Contaminants removed from water by reverse osmosis
Reverse osmosis (RO) systems frequently are used to reduce the levels of total dissolved solids and
suspended particles within water. These systems remove a variety of ions and metals as well as
certain organic, inorganic and bacterial contaminants. Some contaminants treated effectively by RO
are listed in Table I. This table is not an exhaustive list of contaminants that RO may remove, but
rather lists those for which RO can be a practical treatment method for treating household drinking
water. Most RO systems also include activated carbon (AC) filters and the carbon provides the
treatment for some contaminants, as noted in the table. The RO membrane alone may not be an
effective method for total removal of these contaminants, but a properly designed system may be
effective in reducing these contaminants to safe levels. Contaminant removal by the system may vary
depending on operating conditions and equipment. Refer to the equipment section of this guide for
further explanation of activated carbon filters combined with RO.

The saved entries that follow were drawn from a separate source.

(** The length that is left, a [size_t]. *)
Definition unpadding_block (dst : list Z) (dst_len : nat) (mod_ : mode) (pad_style : padding) (block_size : nat) : option Z :=
  let same := Some (Z.of_nat dst_len) in
  if negb (is_aead_mode mod_) && bool_decide (pad_style <> no_padding) && (1 <? block_size) then
    match pad_style with
    | pkcs5 | pkcs7 =>
        if dst_len =? 0 then same else
        let* pad := dst !! (dst_len - 1) in
        if (pad =? 0)%Z || (Z.of_nat block_size <? pad)%Z then same else
        let start := wrap 64 (Z.of_nat dst_len - pad) in
        let* d := differs dst start dst_len pad in
        if d : bool then same else Some start
    | zero => let* n := strip dst dst_len in Some (Z.of_nat n)
    | iso10126 =>
        if dst_len =? 0 then same else
        let* pad := dst !! (dst_len - 1) in
        if (pad =? 0)%Z || (Z.of_nat block_size <? pad)%Z then same else
        Some (wrap 64 (Z.of_nat dst_len - pad))
    | ansix923 =>
        if dst_len =? 0 then same else
        let* pad := dst !! (dst_len - 1) in
        if (pad =? 0)%Z || (Z.of_nat block_size <? pad)%Z then same else
        let start := wrap 64 (Z.of_nat dst_len - pad) in
        let* d := differs dst start (dst_len - 1) 0 in
        if d : bool then same else Some start
    | iso_iec_7816_4 =>
        (* the index is an [int] *)
        let i := sint_of 32 (wrap 64 (Z.of_nat dst_len - 1)) in
        let* n := strip dst (Z.to_nat (i + 1)) in
        match n with
        | O => same
        | S i => let* b := dst !! i in if (b =? 0x80)%Z then Some (Z.of_nat i) else same
        end
    | no_padding => same
    end
  else same.

(** ** Contexts *)

(** The calls that prepare a context: cipher, length of the initialisation
    vector, key, automatic padding.  The second call names the cipher again,
    except when a buffer is decrypted. *)
Definition encrypt_init (mod_ : mode) (key : list Z) (key_len : nat) (iv : option (list Z)) : error_code + Ctx :=
  let! ctx := EVP_CIPHER_CTX_new e or inl ctx_alloc_failed in
  let! c := select_cipher mod_ key_len or inl encrypt_init_failed in
  let! ctx := EVP_EncryptInit_ex e (Some c) None None ctx or inl encrypt_init_failed in
  let! ctx := (match iv with
      | Some v => if is_aead_mode mod_ && (0 <? length v) then SET_IVLEN e (length v) ctx else Some ctx
      | None => Some ctx end) or inl cipher_ctl_failed in
  let! ctx := EVP_EncryptInit_ex e (Some c) (Some key) iv ctx or inl encrypt_init_failed in
  inr (if is_aead_mode mod_ then ctx else no_auto_padding e ctx).
Definition decrypt_init (again : bool) (mod_ : mode) (key : list Z) (key_len : nat) (iv : option (list Z)) : error_code + Ctx :=
  let! ctx := EVP_CIPHER_CTX_new e or inl ctx_alloc_failed in
  let! c := select_cipher mod_ key_len or inl decrypt_init_failed in
  let! ctx := EVP_DecryptInit_ex e (Some c) None None ctx or inl decrypt_init_failed in
  let! ctx := (match iv with
      | Some v => if is_aead_mode mod_ && (0 <? length v) then SET_IVLEN e (length v) ctx else Some ctx
      | None => Some ctx end) or inl cipher_ctl_failed in
  let! ctx := EVP_DecryptInit_ex e (if again then Some c else None) (Some key) iv ctx or inl decrypt_init_failed in
  inr (if is_aead_mode mod_ then ctx else no_auto_padding e ctx).

(** ** Buffers *)

(** The result, the destination and the length set. *)
Definition encrypt (dst : list Z) (dst_len : Z) (src : list Z) (key : option (list Z)) (key_len : nat) (mod_ : mode)
    (pad_style : padding) (iv : option (list Z)) : option (error_code * list Z * Z) :=
  let fail code := Some (code, dst, dst_len) in
  let* pv := is_plain_valid mod_ key_len pad_style (length src) in
  if negb pv then fail plain_invalid else
  if negb (is_key_valid mod_ key key_len) then fail key_invalid else
  if negb (is_iv_valid mod_ iv) then fail iv_invalid else
  let* padded_src := padding_block mod_ key_len pad_style src in
  match encrypt_init mod_ (default [] key) key_len iv with
  | inl code => fail code
  | inr ctx =>
      let! (out1, ctx) := EVP_EncryptUpdate e ctx padded_src or fail encrypt_update_failed in
      let* dst := write dst 0 out1 in
      let! (out2, ctx) := EVP_EncryptFinal e ctx or Some (encrypt_final_failed, dst, dst_len) in
      let* dst := write dst (length out1) out2 in
      let n := length out1 + length out2 in
      if is_aead_mode mod_ then
        let! tag := GET_TAG e ctx or Some (cipher_ctl_failed, dst, Z.of_nat n) in
        let* dst := write dst n tag in Some (ok, dst, Z.of_nat (n + length tag))
      else Some (ok, dst, Z.of_nat n)
  end.

Definition decrypt (dst : list Z) (dst_len : Z) (src : list Z) (key : option (list Z)) (key_len : nat) (mod_ : mode)
    (pad_style : padding) (iv : option (list Z)) : option (error_code * list Z * Z) :=
  let fail code := Some (code, dst, dst_len) in
  if negb (is_key_valid mod_ key key_len) then fail key_invalid else
  if negb (is_iv_valid mod_ iv) then fail iv_invalid else
  let* block_size := get_block_size mod_ key_len in
  let* refused := (if bool_decide (pad_style = no_padding) then let* r := rem (length src) block_size in Some (negb (r =? 0)) else Some false) in
  if refused : bool then fail padding_style_invalid else
  let tagged := is_aead_mode mod_ && (16 <? length src) in
  let cipher_len := if tagged then length src - 16 else length src in
  match decrypt_init false mod_ (default [] key) key_len iv with
  | inl code => fail code
  | inr ctx =>
      let! ctx := (if tagged then SET_TAG e (drop cipher_len src) ctx else Some ctx) or fail cipher_ctl_failed in
      let! (out1, ctx) := EVP_DecryptUpdate e ctx (take cipher_len src) or fail decrypt_update_failed in
      let* dst := write dst 0 out1 in
      let! (out2, _) := EVP_DecryptFinal e ctx or Some (decrypt_final_failed, dst, dst_len) in
      let* dst := write dst (length out1) out2 in
      let* n := unpadding_block dst (length out1 + length out2) mod_ pad_style block_size in
      Some (ok, dst, n)
  end.

(** ** Strings *)

Definition iv_ptr (mod_ : mode) (iv : list Z) : option (list Z) := if bool_decide (mod_ = ecb) then None else Some iv.
(** The destination is left as it is when encryption fails. *)
Definition encrypt_string (src key : list Z) (mod_ : mode) (pad_style : padding) (iv : list Z) : option (error_code * list Z) :=
  let* dst_len := encrypt_len_reserve (length src) mod_ (length key) in
  let* (code, dst, n) := encrypt (replicate dst_len 0%Z) (Z.of_nat dst_len) src (Some key) (length key) mod_ pad_style (iv_ptr mod_ iv) in
  if bool_decide (code = ok) then let* s := resize dst n in Some (ok, s) else Some (code, dst).
Definition decrypt_string (src key : list Z) (mod_ : mode) (pad_style : padding) (iv : list Z) : option (error_code * list Z) :=
  let dst_len := decrypt_len_reserve (length src) in
  let* (code, dst, n) := decrypt (replicate dst_len 0%Z) (Z.of_nat dst_len) src (Some key) (length key) mod_ pad_style (iv_ptr mod_ iv) in
  if bool_decide (code = ok) then let* s := resize dst n in Some (ok, s) else Some (code, []).

(** ** Streams *)

(** What a call gives fits the buffer. *)
Definition fits (out : list Z) (block_size : nat) : bool := length out <=? AES_BUF_SIZE + block_size * 2.

(** The loop over full chunks: an error and what is written, or the context, the
    last chunk and what is written. *)
Fixpoint encrypt_chunks (fuel : nat) (block_size : nat) (ctx : Ctx) (rest out : list Z) : option (error_code * list Z + Ctx * list Z * list Z) :=
  match fuel with
  | O => None
  | S fuel =>
      let inbuf := take AES_BUF_SIZE rest in
      let rest := drop AES_BUF_SIZE rest in
      if length inbuf <? AES_BUF_SIZE then Some (inr (ctx, inbuf, out)) else
      let! (o, ctx) := EVP_EncryptUpdate e ctx inbuf or Some (inl (encrypt_update_failed, out)) in
      if fits o block_size then encrypt_chunks fuel block_size ctx rest (out ++ o) else None
  end.
Definition encrypt_stream (out_good in_good : bool) (content : list Z) (key : option (list Z)) (key_len : nat) (mod_ : mode)
    (pad_style : padding) (iv : option (list Z)) : option (error_code * list Z) :=
  if negb in_good then Some (input_stream_invalid, []) else
  if negb out_good then Some (output_stream_invalid, []) else
  let* pv := is_plain_valid_stream mod_ key_len pad_style in_good content in
  if negb pv then Some (plain_invalid, []) else
  if negb (is_key_valid mod_ key key_len) then Some (key_invalid, []) else
  if negb (is_iv_valid mod_ iv) then Some (iv_invalid, []) else
  let* block_size := get_block_size mod_ key_len in
  match encrypt_init mod_ (default [] key) key_len iv with
  | inl code => Some (code, [])
  | inr ctx =>
      let* r := encrypt_chunks (S (length content)) block_size ctx content [] in
      match r with
      | inl r => Some r
      | inr (ctx, last_plain, out) =>
          let* padded_plain := padding_block mod_ key_len pad_style last_plain in
          let! (o1, ctx) := (if 0 <? length padded_plain then EVP_EncryptUpdate e ctx padded_plain else Some ([], ctx))
            or Some (encrypt_update_failed, out) in
          if negb (fits o1 block_size) then None else
          let out := out ++ o1 in
          let! (o2, ctx) := EVP_EncryptFinal e ctx or Some (encrypt_final_failed, out) in
          let out := out ++ o2 in
          if is_aead_mode mod_ then
            let! tag := GET_TAG e ctx or Some (get_tag_failed, out) in Some (ok, out ++ tag)
          else Some (ok, out)
      end
  end.

(** The loop while [total_read < cipher_len]: [rest] is the input up to
    [cipher_len]. *)
Fixpoint decrypt_chunks (fuel : nat) (block_size : nat) (ctx : Ctx) (rest out : list Z) : option (error_code * list Z + Ctx * list Z * list Z) :=
  match fuel with
  | O => None
  | S fuel =>
      if length rest =? 0 then Some (inr (ctx, [], out)) else
      let inbuf := take AES_BUF_SIZE rest in
      let rest := drop AES_BUF_SIZE rest in
      if length rest =? 0 then Some (inr (ctx, inbuf, out)) else
      let! (o, ctx) := EVP_DecryptUpdate e ctx inbuf or Some (inl (decrypt_update_failed, out)) in
      if fits o block_size then decrypt_chunks fuel block_size ctx rest (out ++ o) else None
  end.
(** [pos] is the position of the input, which the code takes for its size. *)
Definition decrypt_stream (out_good in_good : bool) (content : list Z) (pos : nat) (key : option (list Z)) (key_len : nat) (mod_ : mode)
    (pad_style : padding) (iv : option (list Z)) : option (error_code * list Z) :=
  if negb in_good then Some (input_stream_invalid, []) else
  if negb out_good then Some (output_stream_invalid, []) else
  if negb (is_key_valid mod_ key key_len) then Some (key_invalid, []) else
  if negb (is_iv_valid mod_ iv) then Some (iv_invalid, []) else
  let file_size := pos in
  let* block_size := get_block_size mod_ key_len in
  let is_aead := is_aead_mode mod_ in
  let cipher_len := if is_aead && (16 <? file_size) then file_size - 16 else file_size in
  let tag := if is_aead && (16 <? file_size) then take 16 (drop cipher_len content) else replicate 16 0%Z in
  match decrypt_init true mod_ (default [] key) key_len iv with
  | inl code => Some (code, [])
  | inr ctx =>
      let! ctx := (if is_aead then SET_TAG e tag ctx else Some ctx) or Some (cipher_ctl_failed, []) in
      let* r := decrypt_chunks (S cipher_len) block_size ctx (take cipher_len content) [] in
      match r with
      | inl r => Some r
      | inr (ctx, last_cipher, out) =>
          let! (o1, ctx) := (if 0 <? length last_cipher then EVP_DecryptUpdate e ctx last_cipher else Some ([], ctx))
            or Some (decrypt_update_failed, out) in
          let! (o2, _) := EVP_DecryptFinal e ctx or Some (decrypt_final_failed, out) in
          if negb (fits (o1 ++ o2) block_size) then None else
          let* plain_len := unpadding_block (o1 ++ o2) (length o1 + length o2) mod_ pad_style block_size in
          if (plain_len <=? Z.of_nat (length (o1 ++ o2)))%Z then Some (ok, out ++ take (Z.to_nat plain_len) (o1 ++ o2)) else None
      end
  end.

Reverse osmosis can remove microorganisms. However, it is not recommended for that use (i.e., only
coliform-free water should be fed to the system) because membrane deterioration can occur due to
the bacteria, and contamination may occur through pinhole leaks.

Contaminants not removed from water by reverse osmosis
There are some contaminants not removed from water by RO systems. These include dissolved
gases such as hydrogen sulfide, a common nuisance contaminant with characteristic rotten egg odor,
which passes through the RO membrane. Some pesticides, solvents and other volatile organic
chemicals (VOCs) are not completely removed by RO.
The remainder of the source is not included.